One of the most anticipated exhibitions each year arises from the annual Design Parade competition, which just saw young French designer Mathieu Peyroulet Ghilini pip nine other finalists to scoop the top prize for 2013. Selected from almost 250 entries from around the world, the short-listed designers are exhibiting their works in a group show housed appropriately in the villa's vaulted ceiling rooms.

A judging panel comprised of Bertjan Pot, Nipa Doshi of Doshi Levien, British designer Max Lamb, Hay Design founder Rolf Hay, among others, came together to select Ghilini as the winner of this year's Grand Prix du jury. The illustrious prize consists of several features, such as a year long research scholarship at Sévres Cite de la céramique, a €5,000 grant from Galerie Kreo for a personal design project, an exhibition space at next year's Design Parade, as well as the 2015 editions of Passagen in Cologne and Designer's Days in Paris.

Julie Richoz, who swiped last year's Grand Prize, is presenting the fruits of her residency at Sévres in Villa Noailles' new gallery space. Honing in on the defining characteristics of porcelain, from its translucency to whiteness, the ECAL graduate developed a range of floating perfume diffusers with separable cup, dish and bowl components. Also on show is Richoz's collaboration with CIRVA - a family of interlocking glass vases - and a streamlined, suspended lamp for Galerie Kreo, which all resulted from the Grand Prize win.

Design Parade's winning qualities further manifest themselves in two other exhibitions. In the gymnasium, Aldo Bakker, who served on the jury panel in 2010, has also teamed up with Sèvres on a range of six abstracted objects. In Bakker's signature way, each of these ambiguous pouring objects hint at the archetypal functions of a vessel, handle and spout, though they are far from clear.

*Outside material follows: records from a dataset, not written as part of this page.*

(** [rreq_tmpl] with the index of the work item. *)
Definition work_request (work : RegWork) : RegisterRequest :=
  mkRegisterRequest (auth rreq_tmpl) (tunnel_uuid rreq_tmpl) (Supervisor.conn_index work)
    (version rreq_tmpl) (arch rreq_tmpl) (features rreq_tmpl).

(** [close()] and [connect()] of the loop. *)
Definition reconnect (i : nat) (drained : list conn_event) (a : answers) (w : world)
    : run (option world) :=
  let! r := on_client i (close_with drained) w in
  match r with
  | None => Done None
  | Some w =>
      match clients w !! i with
      | None => Done None
      | Some q =>
          let! c := connect (cfg i) a (api w) q in
          let '(ec, q', t) := c in
          Done (w ← put i q q' w;
                sup_step (Supervisor.LConnect i (bool_decide (ec = success)))
                  (mkWorld (sup w) (clients w) t (main_closed w)))
      end
  end.

Definition wstep (l : wlabel) (w : world) : run (option world) :=
  match l with
  | WSup l => Done (if silent l w then sup_step l w else None)
  | WConnect i drained a => reconnect i drained a w
  | WGet i drained =>
      if failed_answer i w then
        let! r := on_client i (close_with drained) w in Done (r ≫= sup_step (LGet i))
      else Done (sup_step (LGet i) w)
  | WExit i drained =>
      if g_stop (sup w) then
        let! r := on_client i (λ q, close_with drained (set_handler_disconnect false q)) w in
        Done (r ≫= sup_step (LTop i))
      else Done None
  | WAnswer rpc =>
      match kj (sup w) with
      | KjBusy work =>
          match clients w !! cl work with
          | None => Done None
          | Some q =>
              let '(ec, resp) :=
                register_connection rpc (work_request work) RegisterResponse_default q in
              Done (sup_step (LKjAnswer (bool_decide (ec = success), retry_after_seconds resp)) w)
          end
      | _ => Done None
      end
  | WMainClose drained =>
      match main (sup w) with
      | MainClose _ =>
          let! r := on_client (main_closed w) (close_with drained) w in
          Done (w ← r; Some (mkWorld (sup w) (clients w) (api w) (S (main_closed w))))
      | _ => Done None
      end
  | WEvent i ev => on_client i (on_conn_event ev) w
  | WStreamDone i h => on_client i (s_null_stream_cb h true) w
  | WSend i pkt ctx accepted =>
      if in_pump w then on_client i (λ q, Done (send_packet pkt ctx accepted q)) w else Done None
  end.

(** ** What the library may do *)

(** Events only come for a connection that is open. *)
Definition drained_ok (drained : list conn_event) (q : client) : Prop :=
  (connection_ q = None → drained = []) ∧ ∀ q', close q = Done q' → events_ok drained q'.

Elsewhere in the Villa, the mesmerising graphic objects of India Mahdavi (including her perforated jewellery designs for JEM) are being shown in the hall and sun lounge room, while Dutch designer Bertjan Pot's playful collection of lighting and furniture hold court in the swimming pool and squash room.

This year's show also highlights the work of unsung design hero Marcel Breuer, whose work also adorns the Villa. Thirty of the modernist designer/architect's furniture pieces and documents will be on display, alongside a monograph, to serve as the perfect counterpoint to the show's young spirit.

A 1920s villa atop a French hillside might seem like small confines to showcase the best emerging talents in the fields of fashion, photography and design, but the Villa Noailles has nailed this to a 'T'. The building, which was designed by Robert Mallet-Stevens, has been neatly divided so that each participating designer has his day. No space is left unturned, which allows the work of even more established designers to be seen through a fresh lens - a special trait that keeps us coming back year after a year.